6.7. AUXILIARY EQUIPMENT
a) The trip tank system shall include centrifuge pumps, fill up the line, recirculating circuit and a mechanical mud level device equipped with reading indicator easily visible to the Driller. The minimum capacity of the trip tank should be 5m3 (30bbls).
b) A mud pit level volume indicator shall be installed on each tank of the active mud system. A continuous recording pit level indicator and totaliser, with audible alarm is required to monitor the volume of all active pits.
c) A mud return indicator with an audible alarm shall be installed on the flow line.
d) Each mud pump shall be equipped with stroke counters.
e) The rig shall be equipped with an adequate degasser, to condition gas-cut mud, installed on the mud active system.
f) The 5” OD standpipe manifold lines, connections, valves, and lines from the mud pump to the standpipe manifold shall have 5,000psi minimum WP with welded connections No thread connections are allowed except for 2" size and below.
g) The standpipe manifold shall be equipped with a connection which can be fully isolated to fit a 10,000psi cementing line and fully isolated.
h) Two 5" OD x 19mm wall thick stand-pipes and 31/2" ID x 5,000psi WP rotary hoses, with welded connections are required.

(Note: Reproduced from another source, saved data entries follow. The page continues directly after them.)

(** All the streams answered in a turn, and what it leaves in the buffer. *)
Lemma iterate_received cfg s t :
  session_inv cfg s → turn_ok t → NoDup (answered s ++ turn_sids t ++ event_sids (event t)) →
  ∃ s' on fs out,
    iterate size_of_StreamState exact_size file_stream_body cfg s t = Some (s', on, fs, out) ∧
    received cfg s s' (turn_sids t ++ (if on then event_sids (event t) else [])) fs
      (if on then event_input (event t) else []) ∧
    (reading s' = true → unfinished fs → ∀ d, header_block_deadline s = Some d → now t < d).
Proof.
  intros Hs [Hm Ho] Hn. unfold iterate. cbv zeta.
  set (s0 := s <| conn := _ |>).
  pose proof (quiet_received cfg s s0 Hs (quiet_conn s _ (undisturbed_shared (conn s) (shared t) (cache t) Hm))) as R0.
  clearbody s0.
  destruct (receive _ cfg (now t) s0) as [s1 fs] eqn:Er.
  apply receive_received in Er as [R1 Hdue]; [|exact (re_inv _ _ _ _ _ _ R0)].
  pose proof (received_trans _ _ _ _ _ _ _ _ _ _ R0 R1) as R01. cbn [app] in R01.
  pose proof (re_answered _ _ _ _ _ _ R01) as Ha. rewrite app_nil_r in Ha.
  rewrite app_assoc in Hn. pose proof Hn as (Hn1 & _ & _)%NoDup_app.
  destruct (respond_received cfg t s1 (re_inv _ _ _ _ _ _ R1)) as (s2 & out & -> & R2); [by rewrite Ha|].
  pose proof (received_trans _ _ _ _ _ _ _ _ _ _ R01 R2) as R02. cbn [app] in R02.
  rewrite app_nil_r in R02.
  assert (Hd2 : reading s2 = true → unfinished fs → ∀ d, header_block_deadline s = Some d → now t < d).
  { intros Hr Hu d Hd. destruct (re_reading _ _ _ _ _ _ R2 Hr) as [Hr1 _].
    apply (Hdue Hr1), (re_deadline _ _ _ _ _ _ R01 Hr1 Hu d Hd). }
  destruct (closes s2).
  - eexists s2, false, fs, out. split_and!; [done|by rewrite app_nil_r|done].
  - pose proof (re_answered _ _ _ _ _ _ R02) as Ha2.
    pose proof (on_event_received cfg (now t) s2 (event t) (re_inv _ _ _ _ _ _ R2)) as R3.
    specialize (R3 ltac:(by rewrite Ha2) Ho).
    eexists _, true, fs, out. split_and!; [done| |].
    + rewrite <- (app_nil_r fs). exact (received_trans _ _ _ _ _ _ _ _ [] _ R02 R3).
    + intros Hr. destruct (re_reading _ _ _ _ _ _ R3 Hr) as [Hr2 _]. by apply Hd2.
Qed.

(** All that a list of turns brings in. *)
Definition all_sids (ts : list Turn) : list Z :=
  mjoin ((fun t => turn_sids t ++ event_sids (event t)) <$> ts).

Definition all_input (ts : list Turn) : list Z := mjoin ((fun t => event_input (event t)) <$> ts).

Lemma run_received cfg ts s :
  session_inv cfg s → Forall turn_ok ts → NoDup (answered s ++ all_sids ts) →
  ∃ s' on fs out,
    run size_of_StreamState exact_size file_stream_body cfg s ts = Some (s', on, fs, out) ∧
    session_inv cfg s' ∧
    (on = true → received cfg s s' (all_sids ts) fs (all_input ts) ∧
       (reading s' = true → unfinished fs → ∀ d, header_block_deadline s = Some d →
        Forall (fun t => now t < d) ts)).
Proof.
  revert s. induction ts as [|t ts IH]; intros s Hs Hok Hn; cbn [run].
  { exists s, true, [], []. split_and!; [done|done|]. intros _. split; [by apply received_refl|].
    intros _ _ d _. by constructor. }
  apply Forall_cons in Hok as [Ht Hok]. unfold all_sids in Hn. cbn [fmap list_fmap mjoin list_join] in Hn.
  rewrite app_assoc in Hn. pose proof Hn as (Hn1 & _ & _)%NoDup_app.
  destruct (iterate_received cfg s t Hs Ht Hn1) as (s1 & on & fs & out & -> & R1 & D1).
  pose proof (re_inv _ _ _ _ _ _ R1) as Hs1. destruct on; cycle 1.
  { exists s1, false, fs, out. split_and!; [done|done|]. done. }
  destruct (IH s1 Hs1 Hok) as (s2 & on & gs & out' & -> & Hs2 & R2).
  { rewrite (re_answered _ _ _ _ _ _ R1). exact Hn. }
  eexists _, _, _, _. split_and!; [done|done|]. intros Hon. destruct (R2 Hon) as [R2' D2].
  split; [exact (received_trans _ _ _ _ _ _ _ _ _ _ R1 R2')|].
  intros Hr [Hu1 Hu2]%Forall_app d Hd. destruct (re_reading _ _ _ _ _ _ R2' Hr) as [Hr1 _].
  constructor; [by apply D1|]. by apply D2, (re_deadline _ _ _ _ _ _ R1 Hr1 Hu1).
Qed.

(** ** The beginning *)

(** A sane configuration. *)
Record config_ok (cfg : Config) : Prop := {
  cf_table : 0 <= header_table_size cfg;
  cf_list : 0 <= header_list_size cfg < U64_MAX;
  cf_concurrent : 0 <= max_concurrent_streams cfg;
  cf_window : 0 <= initial_window_size cfg < 2 ^ 31;
  cf_body : 0 <= cfg_max_request_body cfg < 2 ^ 60;
  cf_headers : 0 <= cfg_pending_header_mem cfg < 2 ^ 62;
}.

Lemma start_inv cfg m :
  config_ok cfg → hpack_string.memo_ok m → session_inv cfg (start cfg m).
Proof.
  intros [K1 K2 K3 K4 K5 K6] Hm. split; try done.
  - intros _. split; [|split; [done|apply map_Forall_empty]|split; [by left|done]].
    split; [|apply map_Forall_empty|done|done]. split; cbn; try done.
    + split; cbn; try lia; unfold U64_MAX; lia.
    + split; cbn; rewrite ?sum_map_empty; unfold U64_MAX; lia.
    + split; cbn; [apply NoDup_nil_2|set_solver +|set_solver +].
    + lia.
  - split; [split; [apply NoDup_nil_2|done]|]. cbn. set_solver +.
  - apply NoDup_nil_2.
Qed.

End run.
(** C1. Whatever a client sends, however its octets are cut into reads and whatever the
    handlers, bodies, timers and other connections do in between, the loop never gets stuck,
    and while it reads, the frames handled are the frames of the octets received, in order,
    with the rest left in the buffer, and the HPACK decoder and the open header block are
    exactly what those frames alone make of them: each header block is decoded once, with
    its fragments in order. *)
Theorem session_receives_in_order cfg m ts :
  config_ok cfg → hpack_string.memo_ok m → environment ts →
  ∃ s on fs written, run cfg (start cfg m) ts = Some (s, on, fs, written) ∧
    (on = true → reading s = true →
     splits (cap cfg) (all_input ts) fs (inbuf s) ∧
     hpack_state (conn s) =
       hpack_after (decoder.new (header_table_size cfg) (header_list_size cfg), None) fs).
Proof.
  intros Hc Hm [Ht Hn].
  destruct (run_received size_of_StreamState exact_size file_stream_body cfg ts (start cfg m)
    (start_inv cfg m Hc Hm) Ht Hn) as (s & on & fs & w & E & _ & R).
  exists s, on, fs, w. split; [done|]. intros Hon Hr. destruct (R Hon) as [R' _].
  by destruct (re_reading _ _ _ _ _ _ R' Hr) as (_ & ? & ?).
Qed.

(** What a stream that is being received may hold. *)
Definition stream_bounded (r : Recv) (sid : Z) (st : StreamState) : Prop :=
  Z.odd sid = true ∧ 0 < sid <= last_client_stream r ∧ zlen (body st) <= max_request_body r ∧
  zlen (header_block st) <= MAX_HEADER_BLOCK ∧ 0 <= recv_window st <= our_initial_window r.


(** ** When a header block must be complete *)

(** At [now] the deadline of the header block is left, dropped, or set. *)
Definition armed (cfg : Config) (now : Z) (s s' : Session) : Prop :=
  ∀ d, header_block_deadline s' = Some d →
    header_block_deadline s = Some d ∨ ∃ timeout, frame_read_timeout cfg = Some timeout ∧ d = now + timeout.

Lemma armed_same cfg now s s' : header_block_deadline s' = header_block_deadline s → armed cfg now s s'.
Proof. intros E d Hd. left. congruence. Qed.

Lemma armed_trans cfg now s1 s2 s3 : armed cfg now s1 s2 → armed cfg now s2 s3 → armed cfg now s1 s3.
Proof. intros A B d [Hd|]%B; [by apply A|by right]. Qed.

Lemma on_frame_armed cfg now s hdr payload :
  armed cfg now s (on_frame size_of_StreamState cfg now s hdr payload).
Proof.
  unfold on_frame.
  pose proof (process_frame_outcome size_of_StreamState (conn s) now hdr payload
    (Z.of_nat (size (send.outstreams (sender s)))) (accepting s)) as Hg.
  destruct (process_frame _ _ _ _ _ _ _) as [c o].
  set (s1 := s <| conn := c |> <| header_block_deadline := _ |>).
  assert (Q : quiet s1 (apply_outcome cfg now s1 o)) by (apply apply_outcome_quiet; by intros ? ? ->).
  intros d. rewrite (q_deadline _ _ Q). cbn. unfold next_header_block_deadline.
  destruct (bool_decide (is_Some (open_header_block (recv c)))), (bool_decide _); try done; auto; [].
  destruct (frame_read_timeout cfg) as [tm|]; [|done]. intros [= <-]. right. eauto.
Qed.

Lemma drain_frames_armed cfg now fuel s :
  armed cfg now s (drain_frames size_of_StreamState fuel cfg now s).1.
Proof.
  revert s. induction fuel as [|fuel IH]; intros s; cbn [drain_frames]; [by apply armed_same|].
  destruct (reading s); [|by apply armed_same]. cbn [negb].
  destruct (next_frame (cap cfg) (inbuf s)) as [hdr payload rest| |]; try by apply armed_same.
  pose proof (on_frame_armed cfg now (s <| inbuf := rest |>) hdr payload) as A.
  specialize (IH (on_frame size_of_StreamState cfg now (s <| inbuf := rest |>) hdr payload)).
  destruct (drain_frames _ fuel cfg now _) as [s2 fs]. by eapply armed_trans.
Qed.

i) The rated working pressure of the cementing lines shall be the same as the BOP which will not be less than 10,000psi. A cementing line should be connected to the kill lines.
j) The burner booms/flare will be connected to the choke manifold. They will be tied in according to the safety regulations in force for the operating zone.
k) An air-operated, skid mounted, high pressure, low-volume testing unit, is required for hydraulic testing of the BOP and manifolds.